Legality vs. Morality

I'd like to discuss the difference between legality and morality. Legal, according to Princeton University's WordNet, is, "established by or founded upon law or official or accepted rules." Note that the main indicator to legality is the fact that it is, of course, required by law. Moral, on the other hand, is defined by WordNet as, "concerned with principles of right and wrong or conforming to standards of behavior and character based on those principles."

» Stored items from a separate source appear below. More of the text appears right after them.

(* ===== verification/HpackTable.v ===== *)
(** The header tables of HPACK (http/v2/ngx_http_v2_table.c): the static table,
    and the dynamic one, whose entries are structs that are used again and
    whose bytes lie in a ring of 4096. *)
From S2P Require Export NgxStore.
#[global] Open Scope Z_scope.

(** ** Data *)

(** A name and a value. *)
Definition header : Type := list Z * list Z.

(** [ngx_http_v2_header_t] as an entry of the table: two strings in the
    storage. *)
Record ngx_http_v2_header_t := mk_header {
  name_len : Z; name_data : Z; value_len : Z; value_data : Z }.

(** [h2c->hpack], with the memory that [storage] points into and the answers
    that the pool's allocations are going to give, [NULL] or an address.
    [entries] is [None] before the first header is added. *)
Record ngx_http_v2_hpack_t := mk_hpack {
  entries : option (list Z);
  added : Z; deleted : Z; reused : Z; allocated : Z;
  h_size : Z; h_free : Z; storage : Z; h_pos : Z;
  memory : mem; pool : list Z }.

Definition set_entries v h := mk_hpack v (added h) (deleted h) (reused h) (allocated h) (h_size h) (h_free h) (storage h) (h_pos h) (memory h) (pool h).
Definition set_added v h := mk_hpack (entries h) v (deleted h) (reused h) (allocated h) (h_size h) (h_free h) (storage h) (h_pos h) (memory h) (pool h).
Definition set_deleted v h := mk_hpack (entries h) (added h) v (reused h) (allocated h) (h_size h) (h_free h) (storage h) (h_pos h) (memory h) (pool h).
Definition set_reused v h := mk_hpack (entries h) (added h) (deleted h) v (allocated h) (h_size h) (h_free h) (storage h) (h_pos h) (memory h) (pool h).
Definition set_allocated v h := mk_hpack (entries h) (added h) (deleted h) (reused h) v (h_size h) (h_free h) (storage h) (h_pos h) (memory h) (pool h).
Definition set_size v h := mk_hpack (entries h) (added h) (deleted h) (reused h) (allocated h) v (h_free h) (storage h) (h_pos h) (memory h) (pool h).
Definition set_free v h := mk_hpack (entries h) (added h) (deleted h) (reused h) (allocated h) (h_size h) v (storage h) (h_pos h) (memory h) (pool h).
Definition set_storage v h := mk_hpack (entries h) (added h) (deleted h) (reused h) (allocated h) (h_size h) (h_free h) v (h_pos h) (memory h) (pool h).
Definition set_pos v h := mk_hpack (entries h) (added h) (deleted h) (reused h) (allocated h) (h_size h) (h_free h) (storage h) v (memory h) (pool h).
Definition set_memory v h := mk_hpack (entries h) (added h) (deleted h) (reused h) (allocated h) (h_size h) (h_free h) (storage h) (h_pos h) v (pool h).
Definition set_pool v h := mk_hpack (entries h) (added h) (deleted h) (reused h) (allocated h) (h_size h) (h_free h) (storage h) (h_pos h) (memory h) v.

Abbreviation hprog := (prog ngx_http_v2_header_t ngx_http_v2_hpack_t).

(** An update of the fields of [h2c->hpack]. *)
Definition upd_hpack (f : ngx_http_v2_hpack_t -> ngx_http_v2_hpack_t) : hprog unit := h ← get; put (f h).

Definition NGX_HTTP_V2_TABLE_SIZE : Z := 4096.

Definition ngx_http_v2_static_table : list header := [
  (str ":authority", str "");
  (str ":method", str "GET");
  (str ":method", str "POST");
  (str ":path", str "/");
  (str ":path", str "/index.html");
  (str ":scheme", str "http");
  (str ":scheme", str "https");
  (str ":status", str "200");
  (str ":status", str "204");
  (str ":status", str "206");
  (str ":status", str "304");
  (str ":status", str "400");
  (str ":status", str "404");
  (str ":status", str "500");
  (str "accept-charset", str "");
  (str "accept-encoding", str "gzip, deflate");
  (str "accept-language", str "");
  (str "accept-ranges", str "");
  (str "accept", str "");
  (str "access-control-allow-origin", str "");
  (str "age", str "");
  (str "allow", str "");
  (str "authorization", str "");
  (str "cache-control", str "");
  (str "content-disposition", str "");
  (str "content-encoding", str "");
  (str "content-language", str "");
  (str "content-length", str "");
  (str "content-location", str "");
  (str "content-range", str "");
  (str "content-type", str "");
  (str "cookie", str "");
  (str "date", str "");
  (str "etag", str "");
  (str "expect", str "");
  (str "expires", str "");
  (str "from", str "");
  (str "host", str "");
  (str "if-match", str "");
  (str "if-modified-since", str "");
  (str "if-none-match", str "");
  (str "if-range", str "");
  (str "if-unmodified-since", str "");
  (str "last-modified", str "");
  (str "link", str "");
  (str "location", str "");
  (str "max-forwards", str "");
  (str "proxy-authenticate", str "");
  (str "proxy-authorization", str "");
  (str "range", str "");
  (str "referer", str "");
  (str "refresh", str "");
  (str "retry-after", str "");
  (str "server", str "");
  (str "set-cookie", str "");
  (str "strict-transport-security", str "");
  (str "transfer-encoding", str "");
  (str "user-agent", str "");
  (str "vary", str "");
  (str "via", str "");
  (str "www-authenticate", str "") ].

Definition NGX_HTTP_V2_STATIC_TABLE_ENTRIES : Z := Z.of_nat (length ngx_http_v2_static_table).

(** ** Operations *)

(** [ngx_palloc]: the next answer of the pool, [NULL] when there is none. *)
Definition ngx_palloc : hprog Z :=
  h ← get;
  match pool h with
  | [] => mret NULL
  | a :: p => put (set_pool p h);; mret a
  end.

(** The struct at an address that has just been allocated. *)
Definition new_header (a : Z) : hprog unit := fun s =>
  Some (tt, mk_store (<[a := mk_header 0 0 0 0]> (cells s)) (glob s)).

(** [h2c->hpack.entries[i % h2c->hpack.allocated]] *)
Definition entry_at (i : Z) : hprog Z := fun s =>
  match entries (glob s) with
  | Some l => match nth_error l (Z.to_nat (i mod allocated (glob s))) with Some a => Some (a, s) | None => None end
  | None => None
  end.

Definition ngx_http_v2_get_static_name (index : Z) : option (list Z) :=
  fst <$> nth_error ngx_http_v2_static_table (Z.to_nat (index - 1)).

Definition ngx_http_v2_get_static_value (index : Z) : option (list Z) :=
  snd <$> nth_error ngx_http_v2_static_table (Z.to_nat (index - 1)).

(** The copy of [len] bytes of the ring from [data] on. *)
Definition ring_copy (data len : Z) : hprog (list Z) :=
  h ← get;
  let rest := storage h + NGX_HTTP_V2_TABLE_SIZE - data in
  mret (if rest <? len
        then bytes_at (memory h) data (Z.to_nat rest) ++ bytes_at (memory h) (storage h) (Z.to_nat (len - rest))
        else bytes_at (memory h) data (Z.to_nat len)).

(** The return code and [h2c->state.header] afterwards. *)
Definition ngx_http_v2_get_indexed_header (header0 : header) (index : Z) (name_only : bool) : hprog (Z * header) :=
  if index =? 0 then mret (NGX_ERROR, header0) else
  let index := index - 1 in
  if index <? NGX_HTTP_V2_STATIC_TABLE_ENTRIES then
    mret (NGX_OK, nth (Z.to_nat index) ngx_http_v2_static_table header0)
  else
  let index := index - NGX_HTTP_V2_STATIC_TABLE_ENTRIES in
  h ← get;
  if index <? added h - deleted h then
    entry ← entry_at (added h - index - 1);
    p ← ngx_palloc;
    if decide (p = NULL) then mret (NGX_ERROR, header0) else
    len ← ld name_len entry;
    data ← ld name_data entry;
    name ← ring_copy data len;
    if (name_only : bool) then mret (NGX_OK, (name, header0.2)) else
    p ← ngx_palloc;
    if decide (p = NULL) then mret (NGX_ERROR, (name, header0.2)) else
    len ← ld value_len entry;
    data ← ld value_data entry;
    value ← ring_copy data len;
    mret (NGX_OK, (name, value))
  else mret (NGX_ERROR, header0).

(** One more of the oldest entries is deleted. *)
Definition table_evict : hprog unit :=
  h ← get;
  entry ← entry_at (deleted h);
  upd_hpack (set_deleted (deleted h + 1));;
  nlen ← ld name_len entry;
  vlen ← ld value_len entry;
  upd_hpack (fun h => set_free (h_free h + (32 + nlen + vlen)) h).

(** The loop of [ngx_http_v2_table_account]; it runs once at least. *)
Fixpoint account_loop (fuel : nat) (size : Z) : hprog unit :=
  match fuel with
  | O => out_of_fuel
  | S fuel' =>
      table_evict;;
      h ← get;
      if h_free h <? size then account_loop fuel' size else mret tt
  end.

(** The number of entries is fuel enough. *)
Definition table_fuel : hprog nat := h ← get; mret (S (Z.to_nat (added h - deleted h))).

Definition ngx_http_v2_table_account (size : Z) : hprog Z :=
  let size := size + 32 in
  h ← get;
  if size <=? h_free h then
    upd_hpack (set_free (h_free h - size));; mret NGX_OK
  else if h_size h <? size then
    upd_hpack (fun h => set_free (h_size h) (set_deleted (added h) h));; mret NGX_DECLINED
  else
    fuel ← table_fuel;
    account_loop fuel size;;
    upd_hpack (fun h => set_free (h_free h - size) h);;
    mret NGX_OK.

(** Writing a string into the ring when [avail] bytes are left before its end:
    the new position. *)
Definition ring_write (l : list Z) (avail : Z) : hprog unit :=
  upd_hpack (fun h =>
    let len := Z.of_nat (length l) in
    if len <=? avail then set_pos (h_pos h + len) (set_memory (write (memory h) (h_pos h) l) h)
    else
      let M := write (memory h) (h_pos h) (firstn (Z.to_nat avail) l) in
      let M := write M (storage h) (skipn (Z.to_nat avail) l) in
      set_pos (storage h + (len - avail)) (set_memory M h)).

(** The first use: [false] when an allocation fails. *)
Definition table_create : hprog bool :=
  upd_hpack (fun h => set_free NGX_HTTP_V2_TABLE_SIZE (set_size NGX_HTTP_V2_TABLE_SIZE (set_allocated 64 h)));;
  p ← ngx_palloc;
  if decide (p = NULL) then mret false else
  upd_hpack (set_entries (Some (repeat NULL 64)));;
  p ← ngx_palloc;
  upd_hpack (set_storage p);;
  if decide (p = NULL) then mret false else
  upd_hpack (set_pos p);;
  mret true.

(** The struct for a new entry, one of a deleted entry if there is one. *)
Definition take_entry : hprog (option Z) :=
  h ← get;
  if reused h =? deleted h then
    a ← ngx_palloc;
    if decide (a = NULL) then mret None else
    new_header a;;
    mret (Some a)
  else
    a ← entry_at (reused h);
    upd_hpack (set_reused (reused h + 1));;
    mret (Some a).

(** The strings of the header go to the ring and the entry describes them. *)
Definition fill_entry (entry : Z) (name value : list Z) : hprog unit :=
  h ← get;
  let nlen := Z.of_nat (length name) in
  let avail := storage h + NGX_HTTP_V2_TABLE_SIZE - h_pos h in
  st (fun e => mk_header nlen (h_pos h) (value_len e) (value_data e)) entry;;
  ring_write name avail;;
  let avail := if nlen <=? avail then avail else NGX_HTTP_V2_TABLE_SIZE in
  let avail := avail - nlen in
  h ← get;
  st (fun e => mk_header (name_len e) (name_data e) (Z.of_nat (length value)) (h_pos h)) entry;;
  ring_write value avail.

(** A longer array when all places are taken: [false] when there is none. *)
Definition table_grow : hprog bool :=
  h ← get;
  if allocated h =? added h - deleted h then
    p ← ngx_palloc;
    if decide (p = NULL) then mret false else
    let index := Z.to_nat (deleted h mod allocated h) in
    let old := default [] (entries h) in
    upd_hpack (fun h =>
      set_allocated (allocated h + 64) (set_reused 0 (set_deleted 0 (set_added (allocated h)
        (set_entries (Some (skipn index old ++ firstn index old ++ repeat NULL 64)) h)))));;
    mret true
  else mret true.

(** [ngx_http_v2_add_header] from the accounting on. *)
Definition table_store (name value : list Z) : hprog Z :=
  entry ← take_entry;
  match entry with
  | None => mret NGX_ERROR
  | Some entry =>
      fill_entry entry name value;;
      ok ← table_grow;
      if negb ok then mret NGX_ERROR else
      h ← get;
      upd_hpack (fun h => set_added (added h + 1)
        (set_entries ((fun l => <[Z.to_nat (added h mod allocated h) := entry]> l) <$> entries h) h));;
      mret NGX_OK
  end.

Definition ngx_http_v2_add_header (name value : list Z) : hprog Z :=
  h ← get;
  ok ← match entries h with None => table_create | Some _ => mret true end;
  if negb ok then mret NGX_ERROR else
  rc ← ngx_http_v2_table_account (Z.of_nat (length name) + Z.of_nat (length value));
  if negb (rc =? NGX_OK) then mret NGX_OK else
  table_store name value.

Fixpoint size_loop (fuel : nat) (needed : Z) : hprog unit :=
  match fuel with
  | O => out_of_fuel
  | S fuel' =>
      h ← get;
      if h_free h <? needed then table_evict;; size_loop fuel' needed else mret tt
  end.

(** [needed] is signed, and the two sizes are at most 4096. *)
Definition ngx_http_v2_table_size (size : Z) : hprog Z :=
  if NGX_HTTP_V2_TABLE_SIZE <? size then mret NGX_ERROR else
  h ← get;
  let needed := h_size h - size in
  fuel ← table_fuel;
  size_loop fuel needed;;
  upd_hpack (fun h => set_free (h_free h - needed) (set_size size h));;
  mret NGX_OK.

(** The table of a new connection, all zeroes. *)
Definition hpack_init (p : list Z) : store ngx_http_v2_header_t ngx_http_v2_hpack_t :=
  mk_store ∅ (mk_hpack None 0 0 0 0 0 0 0 0 (fun _ => 0) p).

Example add_and_get :
  exists s, (ngx_http_v2_add_header str "a" str "bc";; ngx_http_v2_add_header str "d" str "";;
    ngx_http_v2_get_indexed_header ([], []) 63 false) (hpack_init [1000; 2000; 10; 20; 30; 40]) =
    Some ((NGX_OK, (str "a", str "bc")), s).
Proof. eexists. vm_compute. reflexivity. Qed.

Morality is highly subjective (some groups find music and dancing to be highly immoral, while others see these same things as an integral part of their religious worship). Further, it is based on a specific factor that is lacking in the definition of legal: the component of choice and free will. To quote the historian William H. Prescott in his History of the Conquest of Peru,

"Where there is no free agency, there can be no morality. Where there is no temptation, there can be little claim to virtue. Where the routine is rigorously proscribed by law, the law, and not the man, must have the credit of the conduct."
The gist of this is simple: when you try to enforce morality with law, you remove the very component which defines morality in the first place. A person who does not use drugs because it is "against the law," therefore, is not making a moral decision - only an obedient one. In contrast, a person who illegally carries a concealed weapon when with his family in a crime-ridden neighborhood is not making an immoral choice, only disobeying a law that he believes puts his family in danger.

Here we come to the paradox that I see in legislating morality. I would posit that an act which discourages morality is itself immoral - which, ironically enough, means that those who try to enforce their moral views with laws are themselves behaving in an immoral manner.